The mod uses a custom version of the Dolphin Emulator and includes hand-made custom HD textures, material maps and a lighting overhaul.
The team claims that because the mod doesn’t actually include any Nintendo-created assets – these are instead provided by the copy of the game supplied by the player – it’s therefore legal since it falls under emulation.
MPR Phaze 1 announcement
According to Samus Prime, the mod’s list of features includes:
- “Jaw-dropping new visual pass, including all-new textures/lighting/particles and more”
- “Restored features from the GameCube release, previously disabled on Wii”
- “PrimeHack integration for native keyboard/mouse controls & dual-stick gamepad controls”
- “Adjustable Field of View slider (included in PrimeHack)”
- “UI customization, including coloring and adding/removing HUD elements”
Footage of the game shown by an early adopter of the mod shows significantly improved visuals compared to the SD GameCube and Wii versions of the game:
MPR Phaze 1 is the latest in a series of attempts by fans to provide HD remasters of standard-def games (some of which even already have official remasters).

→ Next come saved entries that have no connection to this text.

(** The names of the fields with their types. *)
Definition conforms (m : gmap bytes scalar) (fields : list (bytes * ty)) : Prop :=
  ∀ k, (m !! k ≫= ty_of) = (list_to_map fields : gmap bytes ty) !! k.
Lemma flat_typed m fields p s t :
  conforms m fields → flat m p = Some s → field_types fields p = Some t → has_type s t.
Proof.
  intros Hm. destruct p as [|k [|? ?]]; cbn; [by intros [= <-] [= <-]| |done].
  rewrite <-(Hm k). destruct (m !! k) as [[]|]; cbn; by intros [= <-] [= <-].
Qed.
Lemma flat_present m fields k t :
  conforms m fields → field_types fields [k] = Some t → ∃ s, flat m [k] = Some (IsScalar s).
Proof. cbn. intros <-. destruct (m !! k) as [s|]; [by exists s|done]. Qed.
Lemma list_conforms (l : list (bytes * scalar)) fields :
  (prod_map id ty_of <$> l) = (prod_map id Some <$> fields) → conforms (list_to_map l) fields.
Proof.
  intros Hl k. revert fields Hl. induction l as [|[k1 s1] l IH]; intros [|[k2 t2] fields]; try done. cbn. intros [= -> Ht Hl].
  destruct (decide (k = k2)) as [->|]; [by rewrite !lookup_insert_eq|]. rewrite !lookup_insert_ne by done. by apply IH.
Qed.
Lemma bedrock_conforms opts a n : conforms (bedrock_knobs opts a n) bedrock_fields.
Proof. by apply list_conforms. Qed.
Lemma java_conforms opts a n : conforms (java_knobs opts a n) java_fields.
Proof. by apply list_conforms. Qed.
Lemma knobs_typed opts la lp ua up :
  well_typed config_schema (knobs (bedrock_knobs opts la lp) (java_knobs opts ua up) (advanced_java_knobs opts)).
Proof.
  intros [|k p] s t; cbn [knobs config_schema]; [by intros [= <-] [= <-]|].
  destruct (decide (k = str "bedrock")); [apply flat_typed, bedrock_conforms|].
  destruct (decide (k = str "java")); [apply flat_typed, java_conforms|].
  destruct (decide (k = str "advanced")) as [->|]; [|done].
  destruct (decide (str "advanced" = str "floodgate-key-file")) as [He|_]; [by vm_compute in He|].
  destruct p as [|k p]; [by intros [= <-] [= <-]|].
  destruct (decide (k = str "java")); [|done]. by apply flat_typed, list_conforms.
Qed.
Lemma typed_doc_typed opts base la lp ua up :
  well_typed config_schema base → well_typed config_schema (typed_doc opts base la lp ua up).
Proof.
  intros Hb. unfold typed_doc. cbv zeta. pose proof (overlay_typed _ _ _ Hb (knobs_typed opts la lp ua up)) as Ht.
  destruct (_ =? Floodgate); [|done]. apply overlay_typed; [done|].
  intros p s t. unfold key_doc. destruct p as [|k [|k2 p]]; cbn [flat]; [by intros [= <-] [= <-]| |done].
  destruct (decide (k = str "floodgate-key-file")) as [->|Hne]; [|by rewrite lookup_singleton_ne by congruence].
  rewrite lookup_singleton_eq. intros [= <-] Ht'. vm_compute in Ht'. by injection Ht' as <-.
Qed.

In February, a Resident Evil 4 HD mod which had been in development for eight years was finally released, promising to make the game look even better than the actual HD version of the game released by Capcom.
The mod replaces almost every texture in the game with new high-resolution textures, and replaces a number of flat objects (such as lamps, candle holders and doors) with new 3D models.
Reports that Nintendo has been making an HD remaster of Metroid Prime have been around for some time now, but Nintendo has yet to officially confirm its presence.
Rogers stated in September that Nintendo was working on a re-release of Metroid Prime for Switch, separate from any potential Trilogy plans, which VGC had heard separately from our own sources.
“Last I heard, Nintendo was busy working on Metroid Prime 1 to celebrate the game’s 20th anniversary in 2022,” she tweeted at the time. “I’m not sure if we’re getting a ‘trilogy’ or just a re-release of the first game. I’m leaning toward the latter, but I hope we get the former.”
Rogers’ claims were then backed up by VentureBeat reporter Jeff Grubb, who said he was aware of similar information.